Of all the funding and financial aid options listed above, international students are eligible for:

  • Dean's fellowships
  • Other GSE funding options
  • Private (non-federal) loans
  • Knight-Hennessy Scholars (KHS) program
  • External fellowships

Resources for enrolled students

The GSE and Stanford University offer various forms of financial support to enrolled students.

GSE resources

Once master’s students matriculate, there are a variety of resources available to support academic work and unanticipated needs.

Travel fellowships are awarded for travel associated with paper presentations at conferences during a GSE master’s student’s academic program.

GSE Student Emergency Fund assists graduate students who experience a financial emergency or unanticipated expenses causing financial hardship. This fund is meant to support those who cannot reasonably resolve their financial difficulty through fellowships, loans, or personal resources.

ICE/IEPA MA Fund supports academic and professional development (e.g., MA paper research, conferences) in the field of international comparative education.

Stanford University resources

Cardinal Care subsidy: The university’s Cardinal Care student health insurance plan is managed by the Vaden Health Center. The Financial Aid Office administers an automatic university-wide subsidy program for graduate students.

Graduate Student Aid Fund: The Financial Aid Office assists a limited number of graduate students with university fees such as the Campus Health Service Fee and Cardinal Care Insurance when those fees cause significant hardship.

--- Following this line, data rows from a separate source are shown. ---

(** C39: the windowed price.  In every reachable state the samples kept for a feed and token
    are at most a hundred, in time order, none from the future and all at positive prices.
    As long as the prices kept are at most half of [i128::MAX], [get_twap_price] never fails;
    and as long as they are below 2^63 ([hi * u64_max] fits [i128]), a price it returns lies
    between the lowest and the highest sample.  Recording checks neither bound. *)
Theorem twap_price_bounded ok w0 w f t :
  deployed w0 → rtc (step ok) w0 w →
  recorded (now (ctx w)) (samples_at w f t) ∧
  (Forall (λ s, 2 * sm_price s ≤ i128_max) (samples_at w f t) →
   ∃ o w', (get_twap_price f t : IO (option Z)) w = Done o w') ∧
  ∀ lo hi, 0 ≤ now (ctx w) ≤ u64_max → 0 ≤ lo → hi * u64_max ≤ i128_max →
   Forall (priced lo hi) (samples_at w f t) →
   ∃ o w', (get_twap_price f t : IO (option Z)) w = Done o w' ∧
     ∀ avg, o = Some avg → lo ≤ avg ≤ hi.
Proof.
  intros Hd Hr. assert (samples_ok w) as Hok.
  { assert (samples_ok w0) as Hi0.
    { intros f' t'. unfold samples_at. rewrite Hd. by repeat constructor. }
    clear Hd. induction Hr as [|w1 w2 w3 Hs _ IH]; [done |]. by eapply IH, samples_step. }
  split; [apply Hok |]. destruct (Hok f t) as (Ho & Hpos & _). split.
  { intros Hhalf. destruct (twap_average_total (samples_at w f t) (window_start w) (now (ctx w))
      (i128_max ÷ 2)) as [o Eo]; [by vm_compute | |].
    - apply Forall_forall. intros s Hs. rewrite Forall_forall in Hpos, Hhalf.
      specialize (Hpos _ Hs). specialize (Hhalf _ Hs). simpl in *.
      split; [lia |]. apply Z.quot_le_lower_bound; lia.
    - destruct (twap_price_answers f t w o Eo) as (o' & w' & Hx & _). eauto. }
  intros lo hi Hn Hlo Hhi Hp.
  apply ascending_in_order in Ho.
  set (ws := window_start w).
  assert (0 ≤ ws) as Hws by (apply (sat_range 0 u64_max); done).
  assert (∃ o, twap_average (samples_at w f t) ws (now (ctx w)) = Some o ∧
    ∀ avg, o = Some avg → lo ≤ avg ≤ hi) as (o & Eo & Hb).
  { destruct (Z.le_gt_cases (now (ctx w)) ws) as [Hle | Hgt].
    - exists None. unfold twap_average. rewrite (proj2 (Z.leb_le _ _)), orb_true_r by done. done.
    - assert (u64_max = 2 ^ 64 - 1) as Eu by done.
      destruct (samples_at w f t) as [|s l] eqn:El; [by exists None |].
      pose proof (Forall_inv Hp) as Hs. unfold priced in Hs.
      destruct (twap_within_range ws (now (ctx w)) lo hi) with (samples := s :: l) as [He Hb];
        [lia | done | nia | done | done |].
      eexists. split; [exact He |]. intros avg E. apply Hb. by rewrite He, E. }
  destruct (twap_price_answers f t w o Eo) as (o' & w' & Hx & [-> | ->]); eauto.
  by exists None, w'.
Qed.
End samples.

Emergency Grant-In-Aid Fund assists graduate students who experience a financial emergency or unanticipated expenses (e.g., medical or dental) causing financial hardship.

Graduate Family Grant provides need-based funding for graduate students with dependent children. Funds may be used flexibly to cover expenses such as childcare, healthcare, insurance and rent.

Graduate housing loan offers temporary financial support to graduate students for off-campus housing move-in costs, such as first and last month's rent and security deposit.

Paid internships: Internships may be for pay or course credit, but not both for the same work. Programs that require students to complete an internship may provide paid opportunities. Approval from your program director is required.

Additional hourly work: Students may work for pay as "casual labor" at Stanford for up to eight hours a week, provided work does not adversely impact the academic program. Approval from your program director is required.